2023年6月19日
独言居士の戯言(第298号)
北海道労福協政策アドバイザー(元参議院議員) 峰崎 直樹
森田長太郎『政府債務』を読んで、これからの日本に想うこと
日本の財政赤字拡大が止まらない。かつて、その規模がGDP100%を超えたら日本の財政はハイパーインフレを起こして破綻してしまうぞ、と警告を鳴らしていた経済専門家たちがいたことが思い出される。財務省では、国家財政を家計に例えてその危険性を2020年までは公開資料の中で堂々と訴えていたのが、今では誰もそんなことをしていたのかどうか、ほとんど忘れ去られたかのようだ。今では、財政赤字がGDPの2倍を超えてもインフレが起きるどころか、先進国の中でもとりわけ低いインフレ率(最近は輸入インフレの影響あり)にむしろ悩んでいるのが現実だ。

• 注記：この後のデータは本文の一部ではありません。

Lemma slot_next i : slot (Z.of_nat (i + CAPACITY)) = slot (Z.of_nat i).
Proof. unfold slot. pose proof capacity_range as [Hc _]. rewrite Nat2Z.inj_add. f_equal. rewrite <- (Z.mul_1_l (Z.of_nat CAPACITY)) at 1. apply Z.mod_add. lia. Qed.
(** ** The steps *)

(** What is left to show of a step of thread [t] from [pc] to [pc']. *)
Lemma ring_step s s' ts t pc pc' :
  inv (mkConf s ts) → ts !! t = Some pc → shared_ok s' → local_ok s' pc' →
  (∀ t' x, t' ≠ t → ts !! t' = Some x → local_ok s' x) →
  (consumer pc' = true → consumer pc = true) →
  (∀ i signal, entries s' !! i = Some (signal, false) →
    (∃ tail k, pc' = PStore signal tail i k) ∨ entries s !! i = Some (signal, false) ∧ (∀ x y k, pc ≠ PStore x y i k)) →
  (∀ x y i k, pc' = PStore x y i k → (length (entries s) ≤ i)%nat) →
  inv (mkConf s' (<[t := pc']> ts)).
Proof.
  intros [Hs Hp Hu Hc Hl] Ht Hs' Hl' Hoth Hcon Hpend Hnew. cbn [shared threads] in *.
  assert (Hold : ∀ t' x y i k, ts !! t' = Some (PStore x y i k) → (i < length (entries s))%nat).
  { intros t' x y i k Hx. apply Hl in Hx as (_ & _ & Hx & _). by eapply lookup_lt_Some. }
  split; cbn [shared threads]; [done|..].
  - intros i signal Hi. destruct (Hpend i signal Hi) as [(tail & k & ->)|[Hi' Hne]].
    + exists t, tail, k. apply list_lookup_insert_eq. by eapply lookup_lt_Some.
    + destruct (Hp i signal Hi') as (t' & tail & k & Hx). exists t', tail, k. rewrite list_lookup_insert_ne; [done|].
      intros <-. rewrite Ht in Hx. injection Hx as ->. by apply (Hne signal tail k).
  - intros t1 t2 x x' y y' i k k' H1 H2. apply (lookup_insert_Some _ _ _ pc) in H1 as [[-> E1]|[N1 H1]]; [| |done];
      (apply (lookup_insert_Some _ _ _ pc) in H2 as [[-> E2]|[N2 H2]]; [| |done]); [done| | |by eapply Hu].
    + symmetry in E1. apply Hnew in E1. apply Hold in H2. lia.
    + symmetry in E2. apply Hnew in E2. apply Hold in H1. lia.
  - intros t' x Hx Hx'. apply (lookup_insert_Some _ _ _ pc) in Hx as [[-> ->]|[_ Hx]]; [|by eapply Hc|done]. apply (Hc t pc Ht). auto.
  - intros t' x Hx. apply (lookup_insert_Some _ _ _ pc) in Hx as [[-> ->]|[Hne Hx]]; [done|by apply (Hoth t')|done].
Qed.

(** A step that only reads, or only counts a refusal. *)
Lemma ring_quiet s rs ts t pc pc' :
  let s' := mkRing (slots s) (state s) (entries s) (delivered s) (taken s) rs in
  inv (mkConf s ts) → ts !! t = Some pc → Forall (λ n, n = Z.of_nat CAPACITY) rs → local_ok s pc' →
  (consumer pc' = true → consumer pc = true) → (∀ x y i k, pc ≠ PStore x y i k) → (∀ x y i k, pc' ≠ PStore x y i k) →
  inv (mkConf s' (<[t := pc']> ts)).
Proof.
  intros s' Hi Ht Hrs Hl' Hcon Hn Hn'. pose proof Hi as [Hs _ _ _ Hl].
  apply (ring_step s s' ts t pc pc'); try done.
  - destruct Hs. by split.
  - intros t' x _ Hx. by apply (Hl t').
  - intros i signal Hx. right. by split.
  - intros x y i k ->. by destruct (Hn' x y i k).
Qed.

Lemma held_ext s s' i : entries s' !! i = entries s !! i → taken s' = taken s → delivered s' = delivered s → held s' i = held s i.
Proof. intros E1 E2 E3. unfold held. by rewrite E1, E2, E3. Qed.

Lemma ring_claim s ts t signal st k :
  inv (mkConf s ts) → ts !! t = Some (PCas signal st k) → state s = st → inv (mkConf (claim signal k s).1.1 (<[t := (claim signal k s).1.2]> ts)).
Proof.
  intros Hi Ht Hst. pose proof Hi as [Hs _ _ _ Hl]. cbn [shared threads] in *. pose proof (Hl t _ Ht) as (Hnz & Hfull & Hk).
  rewrite <- Hst, full_spec in Hfull by done. apply Z.leb_gt in Hfull. unfold claim. rewrite (state_parts s Hs). cbn [fst snd].
  set (s' := mkRing _ _ _ _ _ _). pose proof Hs as [H1 H2 H3 H4 H5 H6 H7 H8].
  assert (Hlen : length (entries s') = S (length (entries s))) by (cbn; rewrite length_app; cbn; lia).
  assert (Hkeep : ∀ i e, entries s !! i = Some e → entries s' !! i = Some e) by (intros i e Hx; apply lookup_app_l_Some; done).
  apply (ring_step s s' ts t (PCas signal st k)); [done|done|..].
  - split; try done.
    + cbn [state s' delivered]. rewrite Hlen. f_equal. unfold wrap16. rewrite Zplus_mod_idemp_l. f_equal. lia.
    + unfold occupied in *. rewrite Hlen. cbn [delivered s']. lia.
    + cbn [delivered s' entries]. rewrite take_app_le by (unfold occupied in H2; lia). done.
    + intros i Hw. cbn [delivered s' slots] in *. rewrite H5 by done. f_equal. unfold held. cbn [taken s' delivered].
      destruct (decide (i < length (entries s))%nat) as [Hlt|Hge].
      * cbn [entries s']. by rewrite lookup_app_l.
      * rewrite (lookup_ge_None_2 (entries s)) by lia. destruct (decide (i = length (entries s))) as [->|Hne].
        -- cbn [entries s']. by rewrite lookup_app_r, Nat.sub_diag by lia.
        -- by rewrite lookup_ge_None_2 by lia.
    + intros i e Hx. cbn [entries s'] in Hx. apply lookup_app_Some in Hx as [Hx|[_ Hx]]; [by eapply H6|].
      apply list_lookup_singleton_Some in Hx as [_ <-]. done.
    + intros Htk. destruct (H7 Htk) as [sg Hx]. exists sg. by apply Hkeep.
  - cbn. split_and!; try done; [|unfold occupied in *; lia]. by rewrite lookup_app_r, Nat.sub_diag by lia.
  - intros t' x _ Hx. apply Hl in Hx. destruct x; try done; cbn [local_ok] in *.
    + destruct Hx as (? & ? & Hx & ? & ?). apply Hkeep in Hx. done.
    + rewrite Hlen. cbn [s' delivered taken]. destruct Hx as (? & ? & ?). split_and!; try done; lia.
    + destruct Hx as (? & ? & Hx). apply Hkeep in Hx. done.
  - done.
  - intros i sg Hx. cbn [entries s'] in Hx. apply lookup_app_Some in Hx as [Hx|[Hge Hx]]; [right; by split|left].
    apply list_lookup_singleton_Some in Hx as [E [= <-]]. assert (i = length (entries s)) as -> by lia. by eauto.
  - intros x y i k' [= _ _ <- _]. done.
Qed.

Lemma ring_store s ts t signal tail i k :
  inv (mkConf s ts) → ts !! t = Some (PStore signal tail i k) →
  inv (mkConf (mkRing (<[slot tail := signal]> (slots s)) (state s) (<[i := (signal, true)]> (entries s)) (delivered s) (taken s) (refusals s))
         (<[t := Producer k]> ts)).
Proof.
  intros Hi Ht. pose proof Hi as [Hs _ Hu _ Hl]. cbn [shared threads] in *. pose proof (Hl t _ Ht) as (Hnz & Htail & He & Hge & Hk).
  pose proof (slot_wrap16 (Z.of_nat i)) as Hsl. rewrite <- Htail in Hsl. rewrite Hsl.
  set (s' := mkRing _ _ _ _ _ _). pose proof Hs as [H1 H2 H3 H4 H5 H6 H7 H8]. pose proof (lookup_lt_Some _ _ _ He) as Hlt.
  assert (Hlen : length (entries s') = length (entries s)) by apply length_insert.
  assert (Hother : ∀ j, j ≠ i → entries s' !! j = entries s !! j) by (intros j Hj; by apply list_lookup_insert_ne).
  assert (Hmine : entries s' !! i = Some (signal, true)) by (by apply list_lookup_insert_eq).
  assert (Htk : taken s = true → i ≠ length (delivered s)) by (intros Hx ->; destruct (H7 Hx) as [? Hy]; congruence).
  apply (ring_step s s' ts t (PStore signal tail i k)); [done|done|..].
  - split; try done.
    + cbn [state s' delivered]. by rewrite Hlen.
    + unfold occupied. by rewrite Hlen.
    + cbn [delivered s' entries]. rewrite take_insert_ge by lia. done.
    + cbn. by rewrite length_insert.
    + intros j Hw. cbn [delivered s' slots] in *. destruct (decide (j = i)) as [->|Hj].
      * rewrite list_lookup_insert_eq by (rewrite H4; apply slot_range). f_equal. unfold held. rewrite Hmine. cbn [taken s' delivered].
        destruct (taken s); [|done]. by rewrite (proj2 (Nat.eqb_neq _ _) (Htk eq_refl)).
      * rewrite list_lookup_insert_ne. { rewrite H5 by done. f_equal. symmetry. by apply held_ext; [apply Hother|..]. }
        intros E. apply Hj. symmetry. unfold occupied in H2. eapply ring_slot_inj; [|done|done]. lia.
    + intros j e Hx. destruct (decide (j = i)) as [->|Hj]; [rewrite Hmine in Hx; by injection Hx as <-|]. rewrite Hother in Hx by done. by eapply H6.
    + intros Hx. cbn [delivered s']. rewrite Hother by (intros E; by apply (Htk Hx)). by apply H7.
  - done.
  - intros t' x Hne Hx. pose proof Hx as Hx'. apply Hl in Hx. destruct x; try done; cbn [local_ok] in *.
    + rewrite Hother; [done|]. intros ->. apply Hne. by eapply Hu.
    + by rewrite Hlen.
    + destruct Hx as (Htr & ? & ?). rewrite Hother; [done|]. cbn [s' delivered]. intros E. by apply (Htk Htr).
  - done.
  - intros j sg Hx. right. destruct (decide (j = i)) as [->|Hj]; [congruence|]. rewrite Hother in Hx by done. split; [done|]. by intros x y k' [= _ _ -> _].
  - done.
Qed.
(** Only the consumer looks at whether the front is taken. *)
Lemma others_keep s s' ts t pc : inv (mkConf s ts) → ts !! t = Some pc → consumer pc = true → entries s' = entries s →
  (∀ x y i k, entries s !! i = Some (x, false) → (length (delivered s) ≤ i)%nat → local_ok s (PStore x y i k) → (length (delivered s') ≤ i)%nat) →
  ∀ t' x, t' ≠ t → ts !! t' = Some x → local_ok s' x.
Proof.
  intros [_ _ _ Hc Hl] Ht Hcon He Hd t' x Hne Hx. assert (Hnc : consumer x = false).
  { destruct (consumer x) eqn:E; [|done]. pose proof (Hc t' x Hx E). pose proof (Hc t pc Ht Hcon). congruence. }
  apply Hl in Hx. destruct x; try done. pose proof Hx as (? & ? & Hx1 & Hx2 & ?). cbn [local_ok shared] in *. rewrite He. split_and!; try done.
  by eapply (Hd signal tail i k).
Qed.

Lemma ring_swap s ts t st signal :
  inv (mkConf s ts) → ts !! t = Some (CSwap st) → slots s !! slot (unpack st).1 = Some signal →
  inv (mkConf (mkRing (<[slot (unpack st).1 := 0]> (slots s)) (state s) (entries s) (delivered s) (negb (signal =? 0)) (refusals s))
         (<[t := if signal =? 0 then Consumer else CCas st (unpack st).1 signal]> ts)).
Proof.
  intros Hi Ht Hsig. pose proof Hi as [Hs _ _ _ Hl]. cbn [shared threads] in *. pose proof (Hl t _ Ht) as (Htk & Hh & Hlt).
  pose proof Hs as [H1 H2 H3 H4 H5 H6 H7 H8]. rewrite Hh, slot_wrap16 in Hsig |- *. pose proof capacity_range as [Hcap _].
  assert (Hfront : signal = held s (length (delivered s))) by (rewrite H5 in Hsig by lia; congruence).
  unfold held in Hfront. rewrite Htk in Hfront. cbn [andb] in Hfront.
  set (s' := mkRing _ _ _ _ _ _). apply (ring_step s s' ts t (CSwap st)); [done|done|..].
  - split; try done.
    + cbn. by rewrite length_insert.
    + intros i Hw. cbn [delivered s' slots] in *. destruct (decide (i = length (delivered s))) as [->|Hne].
      * rewrite list_lookup_insert_eq by (rewrite H4; apply slot_range). f_equal. unfold held. cbn [entries s' taken delivered].
        rewrite Nat.eqb_refl, andb_true_r. destruct (entries s !! length (delivered s)) as [[x []]|]; [|done..].
        subst signal. destruct (Z.eqb_spec x 0) as [->|]; done.
      * rewrite list_lookup_insert_ne. { rewrite H5 by done. f_equal. unfold held. cbn [entries s' taken delivered].
          rewrite (proj2 (Nat.eqb_neq _ _) Hne), !andb_false_r. done. }
        intros E. apply Hne. symmetry. eapply ring_slot_inj; [|exact Hw|exact E]. lia.
    + cbn [taken s' entries delivered]. intros Hx%negb_true_iff%Z.eqb_neq. destruct (entries s !! length (delivered s)) as [[x []]|]; [by eexists|done..].
  - destruct (Z.eqb_spec signal 0) as [->|Hne]; cbn [local_ok taken s' entries delivered].
    + done.
    + rewrite ?(proj2 (Z.eqb_neq _ _) Hne). split_and!; try done. destruct (entries s !! length (delivered s)) as [[x []]|]; [by subst|done..].
  - by eapply (others_keep s s' ts t (CSwap st)).
  - done.
  - intros i sg Hx. right. by split.
  - intros x y i k. by destruct (signal =? 0).
Qed.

こうした事態を迎えて、独自に通貨を発行する先進国は、財政赤字が増えただけでは破綻はしない、といったMMT(現代貨幣理論)なるものを訴える関係者が日本でも出始めており、国会でもMMTについての論戦が繰り広げられたこともあり、日本の財政がこれからどうなっていくのか、すでに政府は事実上MMTを実践し始めているのではないか、などとその行く末についての疑問が出され始めている。
債券アナリストNo1の森田氏から見た「政府債務」に注目
そうした中で注目したいのがSMBC日興証券チーフ金利ストラテジスト森田長太郎氏の書かれた『政府債務』(2022年12月東洋経済新報社刊)である。特に、MMTやFTPL(「物価水準の財政理論」でいわゆる「シムズ理論」)といった新しい財政理論が打ち出され、これまでの均衡財政に近い考え方を鋭く批判し続けているなかで、独自の立場から鋭い指摘と批判を進めてこられている。森田氏は、慶応義塾大学を卒業以来30年以上にわたって債券市場の動向についての分析を専門に進めてこられた方で、『日経ベリタス』エコノミストランキング債券部門2017-21年第1位という市場関係者から評価の高い方だ。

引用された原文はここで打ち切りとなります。